(* ===== verification/Ext4Alloc.v ===== *)
(** * EXT4: bitmaps and allocation (fs/ext4_vfs.cpp: Ext4Manager)

    A group has a bitmap of its blocks and one of its inodes, and counts of the free
    ones in its descriptor.  The allocators take the first clear bit of the first
    group whose count is not 0. *)

From Stdlib Require Import String.
From S2P Require Import Prelude Bytes Block Layout Ext4 Ext4Extent Ext4Journal.

Module Ext4Alloc.
Import Bytes Block Layout Ext4 Ext4Extent Ext4Journal.
Local Open Scope string_scope.
Local Open Scope list_scope.
Local Open Scope Z_scope.

(** Bit [i] of a bitmap read and written. *)
Definition get_bit (i : Z) (buffer : list Z) : outcome bool :=
  v ← get8 (i / 8) buffer; Ok (bit_test v (i mod 8)).
Definition put_bit (i : Z) (value : bool) (buffer : list Z) : outcome (list Z) :=
  v ← get8 (i / 8) buffer;
  put8 (i / 8) (if value then bit_set v (i mod 8) else bit_clear v (i mod 8)) buffer.

(** The first clear bit from [i] on. *)
Fixpoint find_clear (n : nat) (i : Z) (buffer : list Z) : outcome (option Z) :=
  match n with
  | O => Ok None
  | S n' => used ← get_bit i buffer; if (used : bool) then find_clear n' (i + 1) buffer else Ok (Some i)
  end.

Section alloc.
Context {W : Type} `{!BlockDevice W, !Allocator W}.

Definition write_group_desc (f : Ext4Manager) (group : Z) (desc : list Z) : kernel W Ext4Manager :=
  '(blk, off) ← lift (desc_place f group);
  buffer ← kmalloc (block_size f);
  b ← read_into f buffer blk;
  b' ← lift (put_bytes off desc b);
  f ← journal_write_block f blk b';
  kfree buffer;;
  mret f.

(** Testing and changing a bit of a bitmap block. *)
Definition test_bit (f : Ext4Manager) (bitmap_block i : Z) : kernel W bool :=
  buffer ← kmalloc (block_size f);
  b ← read_into f buffer bitmap_block;
  used ← lift (get_bit i b);
  kfree buffer;;
  mret used.

Definition test_block_bitmap (f : Ext4Manager) (group block_in_group : Z) : kernel W bool :=
  gd ← read_group_desc f group; test_bit f (get_block_bitmap f gd) block_in_group.
Definition test_inode_bitmap (f : Ext4Manager) (group inode_in_group : Z) : kernel W bool :=
  gd ← read_group_desc f group; test_bit f (get_inode_bitmap f gd) inode_in_group.

Definition set_block_bitmap (f : Ext4Manager) (group block_in_group : Z) (value : bool) : kernel W Ext4Manager :=
  gd ← read_group_desc f group;
  let bitmap_block := get_block_bitmap f gd in
  buffer ← kmalloc (block_size f);
  b ← read_into f buffer bitmap_block;
  b' ← lift (put_bit block_in_group value b);
  f ← journal_write_block f bitmap_block b';
  kfree buffer;;
  mret f.

(** The bitmap of the inodes is written past the journal here. *)
Definition set_inode_bitmap (f : Ext4Manager) (group inode_in_group : Z) (value : bool) : kernel W unit :=
  gd ← read_group_desc f group;
  let bitmap_block := get_inode_bitmap f gd in
  buffer ← kmalloc (block_size f);
  b ← read_into f buffer bitmap_block;
  b' ← lift (put_bit inode_in_group value b);
  write_block f bitmap_block b';;
  kfree buffer.

(** The first clear bit of a bitmap is set. *)
Definition claim_bit (f : Ext4Manager) (bitmap_block count : Z) : kernel W (option Z * Ext4Manager) :=
  buffer ← kmalloc (block_size f);
  b ← read_into f buffer bitmap_block;
  r ← lift (find_clear (Z.to_nat count) 0 b);
  match r with
  | Some i =>
      b' ← lift (put_bit i true b);
      f ← journal_write_block f bitmap_block b';
      kfree buffer;;
      mret (Some i, f)
  | None => kfree buffer;; mret (None, f)
  end.

(** A member of a structure counted up or down. *)
Definition add_member (l : layout) (x : string) (n : Z) (o : list Z) : list Z :=
  set_member l x (member l x o + n) o.

Fixpoint allocate_block_from (n : nat) (g : Z) (f : Ext4Manager) : kernel W (Z * Ext4Manager) :=
  match n with
  | O => mret (0, f)
  | S n' =>
      gd ← read_group_desc f g;
      if 0 <? member Ext4GroupDesc "bg_free_blocks_count_lo" gd then
        '(r, f) ← claim_bit f (get_block_bitmap f gd) (blocks_per_group f);
        match r with
        | Some i =>
            f ← write_group_desc f g (add_member Ext4GroupDesc "bg_free_blocks_count_lo" (-1) gd);
            let f := set_sb (add_member Ext4Superblock "s_free_blocks_count_lo" (-1) (sb f)) f in
            mret (u64 (g * blocks_per_group f + i + s_first_data_block f), f)
        | None => allocate_block_from n' (g + 1) f
        end
      else allocate_block_from n' (g + 1) f
  end.
Definition allocate_block (f : Ext4Manager) : kernel W (Z * Ext4Manager) :=
  allocate_block_from (Z.to_nat (groups_count f)) 0 f.

Fixpoint allocate_inode_from (is_directory : bool) (n : nat) (g : Z) (f : Ext4Manager) : kernel W (Z * Ext4Manager) :=
  match n with
  | O => mret (0, f)
  | S n' =>
      gd ← read_group_desc f g;
      if 0 <? member Ext4GroupDesc "bg_free_inodes_count_lo" gd then
        '(r, f) ← claim_bit f (get_inode_bitmap f gd) (inodes_per_group f);
        match r with
        | Some i =>
            let gd := add_member Ext4GroupDesc "bg_free_inodes_count_lo" (-1) gd in
            let gd := if is_directory then add_member Ext4GroupDesc "bg_used_dirs_count_lo" 1 gd else gd in
            f ← write_group_desc f g gd;
            let f := set_sb (add_member Ext4Superblock "s_free_inodes_count" (-1) (sb f)) f in
            mret (u32 (g * inodes_per_group f + i + 1), f)
        | None => allocate_inode_from is_directory n' (g + 1) f
        end
      else allocate_inode_from is_directory n' (g + 1) f
  end.
Definition allocate_inode (f : Ext4Manager) (is_directory : bool) : kernel W (Z * Ext4Manager) :=
  allocate_inode_from is_directory (Z.to_nat (groups_count f)) 0 f.

Definition free_block (f : Ext4Manager) (block : Z) : kernel W Ext4Manager :=
  let block_in_fs := u64 (block - s_first_data_block f) in
  q ← lift (udiv block_in_fs (blocks_per_group f));
  r ← lift (umod block_in_fs (blocks_per_group f));
  let group := u32 q in
  f ← set_block_bitmap f group (u32 r) false;
  gd ← read_group_desc f group;
  f ← write_group_desc f group (add_member Ext4GroupDesc "bg_free_blocks_count_lo" 1 gd);
  mret (set_sb (add_member Ext4Superblock "s_free_blocks_count_lo" 1 (sb f)) f).

(** *** A block for a file: only a root without inner nodes is extended *)

Definition put_extent_block (e ee_block ee_len start : Z) (inode : list Z) : outcome (list Z) :=
  inode ← put_member Ext4Extent e "ee_block" ee_block inode;
  inode ← put_member Ext4Extent e "ee_len" ee_len inode;
  inode ← put_member Ext4Extent e "ee_start_lo" (Z.land start 0xFFFFFFFF) inode;
  put_member Ext4Extent e "ee_start_hi" (Z.land (Z.shiftr start 32) 0xFFFF) inode.

(** A new extent behind the last one. *)
Definition append_extent (entries logical_start count start : Z) (inode : list Z) : outcome (list Z) :=
  inode ← put_extent_block (entry_at i_block entries) logical_start count start inode;
  put_member Ext4ExtentHeader i_block "eh_entries" (entries + 1) inode.

(** The last extent, when the new block follows its blocks. *)
Definition last_extent (entries logical_start : Z) (inode : list Z) : outcome (option (Z * Z * Z)) :=
  if 0 <? entries then
    let e := entry_at i_block (entries - 1) in
    ee_block ← get_member Ext4Extent e "ee_block" inode;
    ee_len ← get_member Ext4Extent e "ee_len" inode;
    if logical_start =? u32 (ee_block + ee_len) then
      last_phys ← ext4_get_extent_start inode e;
      Ok (Some (e, ee_len, u64 (last_phys + ee_len)))
    else Ok None
  else Ok None.

(** Answers success, the inode and the manager. *)
Definition extent_allocate_blocks (f : Ext4Manager) (inode : list Z) (logical_start count : Z)
  : kernel W (bool * list Z * Ext4Manager) :=
  if Z.land (member Ext4Inode "i_flags" inode) EXT4_EXTENTS_FL =? 0 then mret (false, inode, f) else
  depth ← lift (get_member Ext4ExtentHeader i_block "eh_depth" inode);
  if negb (depth =? 0) then mret (false, inode, f) else
  entries ← lift (get_member Ext4ExtentHeader i_block "eh_entries" inode);
  eh_max ← lift (get_member Ext4ExtentHeader i_block "eh_max" inode);
  last ← lift (last_extent entries logical_start inode);
  match last with
  | Some (e, ee_len, next_phys) =>
      '(new_block, f) ← allocate_block f;
      if new_block =? 0 then mret (false, inode, f) else
      if (new_block =? next_phys) && (ee_len <? 32768) then
        inode' ← lift (put_member Ext4Extent e "ee_len" (ee_len + 1) inode); mret (true, inode', f)
      else if eh_max <=? entries then f ← free_block f new_block; mret (false, inode, f)
      else inode' ← lift (append_extent entries logical_start count new_block inode); mret (true, inode', f)
  | None =>
      if eh_max <=? entries then mret (false, inode, f) else
      '(new_block, f) ← allocate_block f;
      if new_block =? 0 then mret (false, inode, f) else
      inode' ← lift (append_extent entries logical_start count new_block inode); mret (true, inode', f)
  end.
End alloc.

(** ** Bits of a bitmap *)

Definition bit_at (bs : list Z) (i : Z) : bool := Z.testbit (of_le (sub (i / 8) 1 bs)) (i mod 8).
Definition set_bit_at (i : Z) (value : bool) (bs : list Z) : list Z :=
  let v := of_le (sub (i / 8) 1 bs) in
  splice (i / 8) (le 1 (if value then bit_set v (i mod 8) else bit_clear v (i mod 8))) bs.

Section bits.
Implicit Types bs : list Z.

Lemma bit_place i : 0 ≤ i → 0 ≤ i / 8 ∧ 0 ≤ i mod 8 < 8.
Proof. intros. split; [by apply Z.div_pos|by apply Z.mod_pos_bound]. Qed.

Lemma byte_value_range bs k : Forall byte bs → 0 ≤ of_le (sub k 1 bs) < 2 ^ 8.
Proof.
  intros Hb. pose proof (of_le_range _ (Forall_sub _ k 1 _ Hb)) as Hr. split; [lia|].
  eapply Z.lt_le_trans; [apply Hr|]. apply Z.pow_le_mono_r; [lia|]. unfold len, sub. rewrite length_take. lia.
Qed.

Lemma get_bit_ok bs i : Forall byte bs → 0 ≤ i → i / 8 < len bs → get_bit i bs = Ok (bit_at bs i).
Proof.
  intros Hb Hi Hl. destruct (bit_place i Hi). unfold get_bit. rewrite get_le_ok by lia. run.
  by rewrite bit_test_spec by lia.
Qed.

Lemma put_bit_ok bs i value : 0 ≤ i → i / 8 < len bs → put_bit i value bs = Ok (set_bit_at i value bs).
Proof.
  intros Hi Hl. destruct (bit_place i Hi). unfold put_bit. rewrite get_le_ok by lia. run.
  by rewrite put_le_ok by lia.
Qed.

Lemma len_set_bit bs i value : 0 ≤ i → i / 8 < len bs → len (set_bit_at i value bs) = len bs.
Proof. intros Hi Hl. destruct (bit_place i Hi). apply len_splice; rewrite ?len_le; lia. Qed.

Lemma set_bit_bytes bs i value : Forall byte bs → Forall byte (set_bit_at i value bs).
Proof. intros. apply Forall_splice; [apply le_bytes|done]. Qed.

Lemma same_bit i j : i / 8 = j / 8 → i mod 8 = j mod 8 → i = j.
Proof. intros. rewrite (Z.div_mod i 8), (Z.div_mod j 8) by done. lia. Qed.

Lemma bit_set_bit bs i j value : Forall byte bs → 0 ≤ i → i / 8 < len bs → 0 ≤ j →
  bit_at (set_bit_at i value bs) j = if decide (j = i) then value else bit_at bs j.
Proof.
  intros Hb Hi Hl Hj. destruct (bit_place i Hi) as [I1 I2]. destruct (bit_place j Hj) as [J1 J2].
  pose proof (byte_value_range bs (i / 8) Hb) as Hv. unfold bit_at, set_bit_at.
  destruct (decide (j / 8 = i / 8)) as [E|Hne].
  - rewrite E, sub_splice_le by lia. rewrite of_le_le. change (8 * Z.of_nat 1) with 8.
    rewrite Z.mod_small by (destruct value; [by apply bit_set_range|by apply bit_clear_range]).
    destruct value; [rewrite bit_set_spec by lia|rewrite bit_clear_spec by lia].
    all: destruct (decide (j = i)) as [->|Hji]; [by rewrite bool_decide_true by done|].
    all: rewrite bool_decide_false; [done|]; intros Em; apply Hji; by apply same_bit.
  - rewrite sub_splice_disjoint by (rewrite ?len_le; lia).
    rewrite decide_False; [done|]. by intros ->.
Qed.

(** The first clear bit, if there is one below [i + n]. *)
Lemma find_clear_spec bs n : ∀ i, Forall byte bs → 0 ≤ i → i + Z.of_nat n ≤ 8 * len bs →
  ∃ r, find_clear n i bs = Ok r ∧
    match r with
    | Some k => i ≤ k < i + Z.of_nat n ∧ bit_at bs k = false ∧ ∀ j, i ≤ j < k → bit_at bs j = true
    | None => ∀ j, i ≤ j < i + Z.of_nat n → bit_at bs j = true
    end.
Proof.
  induction n as [|n IH]; intros i Hb Hi Hl; [by exists None; split; [|lia]|].
  cbn [find_clear]. rewrite get_bit_ok; [|done|done|apply Z.div_lt_upper_bound; lia]. run.
  destruct (bit_at bs i) eqn:E.
  - destruct (IH (i + 1)) as (r & Er & Hr); [done|lia|lia|]. exists r. split; [done|].
    destruct r as [k|].
    + destruct Hr as (H1 & H2 & H3). split; [lia|]. split; [done|]. intros j Hj.
      destruct (decide (j = i)) as [->|]; [done|]. apply H3. lia.
    + intros j Hj. destruct (decide (j = i)) as [->|]; [done|]. apply Hr. lia.
  - eexists. split; [done|]. split; [lia|]. split; [done|]. lia.
Qed.
End bits.

(** ** Members of descriptors on the disk *)

Definition desc_addr (f : Ext4Manager) (g : Z) : Z := block_addr f (desc_blk f g) + desc_off f g.
Definition desc_member (f : Ext4Manager) (d : list Z) (g : Z) (x : string) : Z := member Ext4GroupDesc x (desc f d g).
Definition poke_desc (f : Ext4Manager) (g : Z) (x : string) (v : Z) (d : list Z) : list Z :=
  splice (desc_addr f g + offset_of Ext4GroupDesc x) (le (width_of Ext4GroupDesc x) v) d.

■ What the task requires
Every line that includes "unfold" must be copied from the material above.

■ Completed exercise
  eapply Z.lt_le_trans; [apply Hr|]. apply Z.pow_le_mono_r; [lia|]. unfold len, sub. rewrite length_take. lia.
  intros Hb Hi Hl. destruct (bit_place i Hi). unfold get_bit. rewrite get_le_ok by lia. run.
  intros Hi Hl. destruct (bit_place i Hi). unfold put_bit. rewrite get_le_ok by lia. run.
  pose proof (byte_value_range bs (i / 8) Hb) as Hv. unfold bit_at, set_bit_at.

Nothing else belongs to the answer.